Large bolide strikes 35 MYA – at Chesapeake, Bay Toms Canyon (160 km east of Atlantic City, New Jersey), and Popigai (Siberia) – may have been instrumental in stirring volcanic activity.
The scoured East African landscape recovered, with new ecosystem opportunities. Not coincidentally, apes evolved from Old World monkeys 25 MYA in that region, becoming the dominant primates during the Miocene.
Various lineages of apes descended. Several took hominoid form.
The ancient African-Arabian continental plate collided with the Eurasian plate during the late Mesozoic. These continental collisions created mountains throughout Europe, the Middle East, and west Asia. This episode of mountain-building is known as the Alpine orogeny.
The Mediterranean Sea was formed during this process. As Africa-Arabia drifted northward, it closed over the ancient Tethys Ocean, which had flowed between the supercontinents Laurasia and Gondwana. What remained of the Tethys Sea became the Mediterranean, with a basin by way of stretched tectonic plates subducting from the Sea’s eastern edge.
During the Miocene, when sea levels were low, the Strait of Gibraltar closed. Evaporation ensued. The Mediterranean became a very salty, much smaller sea.

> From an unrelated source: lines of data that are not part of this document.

(** X6.  With a non-empty [parent_key], a dictionary none of whose
    values is a mapping comes out with every key prefixed by
    [parent_key] and [sep], in the same order and with the same
    values. *)
Theorem flatten_prefixes_keys (d : dict) (parent_key sep : string) :
  parent_key <> "" ->
  Dict.wf d ->
  Dict.flat d ->
  flatten d parent_key sep
  = map (fun kv => (parent_key +:+ sep +:+ fst kv, snd kv)) d.
Proof.
  intros Hparent Hwf Hflat.
  rewrite flatten_unfold, FlattenFacts.flatten_items_flat_prefixed by assumption.
  apply DictFacts.of_items_wf_id. unfold Dict.wf, Dict.keys in *.
  rewrite map_map. simpl.
  change (NoDup ((fun k => String.app parent_key (String.app sep k)) <$> map fst d)
          -> NoDup (map (fun x => parent_key +:+ sep +:+ fst x) d))
    with (NoDup (map (fun k => parent_key +:+ sep +:+ k) (map fst d))
          -> NoDup (map (fun x => parent_key +:+ sep +:+ fst x) d)) in *.
  rewrite <- (map_map fst (fun k => parent_key +:+ sep +:+ k)).
  apply NoDup_fmap_2; [|exact Hwf].
  intros k k' Hk. now apply String.app_inj, String.app_inj in Hk.
Qed.

Lemma flatten_prefixes_keys_witness :
  flatten [("x", VInt 1); ("y", VList [VDict []])] "p" "."
  = [("p.x", VInt 1); ("p.y", VList [VDict []])].
Proof.
  apply (flatten_prefixes_keys [("x", VInt 1); ("y", VList [VDict []])] "p" ".").
  - discriminate.
  - unfold Dict.wf. apply (bool_decide_unpack _). vm_compute. reflexivity.
  - unfold Dict.flat. repeat constructor.
Defined.

(** X7.  Without a [parent_key] the separator is never used: every
    [sep] gives the same result. *)
Theorem flatten_separator_unused (d : dict) (sep sep' : string) :
  flatten d "" sep = flatten d "" sep'.
Proof.
  rewrite !flatten_unfold.
  now rewrite (FlattenFacts.flatten_items_separator sep sep').
Qed.

(** X8.  When two entries come out under one key, the later one wins:
    the value of a key in the result is the value of the last item that
    the loop made for that key.  So a value that is not a mapping, at
    the end of the dictionary, is found under its key, and so is every
    entry of a nested mapping at the end of the dictionary. *)
Theorem flatten_last_wins :
  (forall (d : dict) (parent_key sep k : string),
      Dict.get k (flatten d parent_key sep)
      = Dict.get k (rev (flatten_items parent_key sep d))) /\
  (forall (d : dict) (sep k : string) (v : value),
      is_mapping v = false ->
      Dict.get k (flatten (d ++ [(k, v)]) "" sep) = Some v) /\
  (forall (d nested : dict) (parent_key sep k0 k : string) (v : value),
      Dict.get k (flatten nested "" "_") = Some v ->
      Dict.get k (flatten (d ++ [(k0, VDict nested)]) parent_key sep) = Some v).
Proof.
  assert (Hget : forall (d : dict) (parent_key sep k : string),
             Dict.get k (flatten d parent_key sep)
             = Dict.get k (rev (flatten_items parent_key sep d))).
  { intros d parent_key sep k. rewrite flatten_unfold.
    apply FlattenFacts.get_of_items. }
  split; [exact Hget|]. split.
  - intros d sep k v Hv. rewrite Hget, FlattenFacts.flatten_items_app.
    rewrite rev_app_distr. replace (flatten_items "" sep [(k, v)]) with [(k, v)]
      by (now destruct v).
    simpl. now rewrite String.eqb_refl.
  - intros d nested parent_key sep k0 k v Hk.
    rewrite Hget, FlattenFacts.flatten_items_app, rev_app_distr.
    cbn [flatten_items]. rewrite app_nil_r.
    change (flatten_value (VDict nested) "" "_") with (flatten nested "" "_").
    rewrite FlattenFacts.get_app.
    assert (Hrev : Dict.get k (rev (flatten nested "" "_")) = Some v).
    { pose proof (FlattenFacts.flatten_wf nested "" "_") as Hwf.
      rewrite <- FlattenFacts.get_of_items, DictFacts.of_items_wf_id; assumption. }
    now rewrite Hrev.
Qed.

These episodes – of the Strait temporarily closing and reopening – happened multiple times between 6 and 5.3 MYA. It had a wrenching effect on habitats. Eventually, the Mediterranean basin was a desert, dotted by a few salty lakes.
Then, about 5 MYA, at the start of the Pliocene, sea levels again rose. The Atlantic surged past the Strait and refilled the Mediterranean Sea. From the end of the Miocene (5 MYA), climate in the Mediterranean basin changed from subtropical, with summer rainfall supporting laurel forests, to what it is today, with dry summers. Hence, modern life in the Mediterranean reflects an Atlantic heritage rather than the rich fauna inherited from the Tethys and Indian Oceans.
From the ancient Egyptians to Roman rule, the Mediterranean Sea played an essential role in the evolution of Western civilization, both as a natural resource and as a transportation thoroughfare. It is impossible to imagine human societal development in the region without it.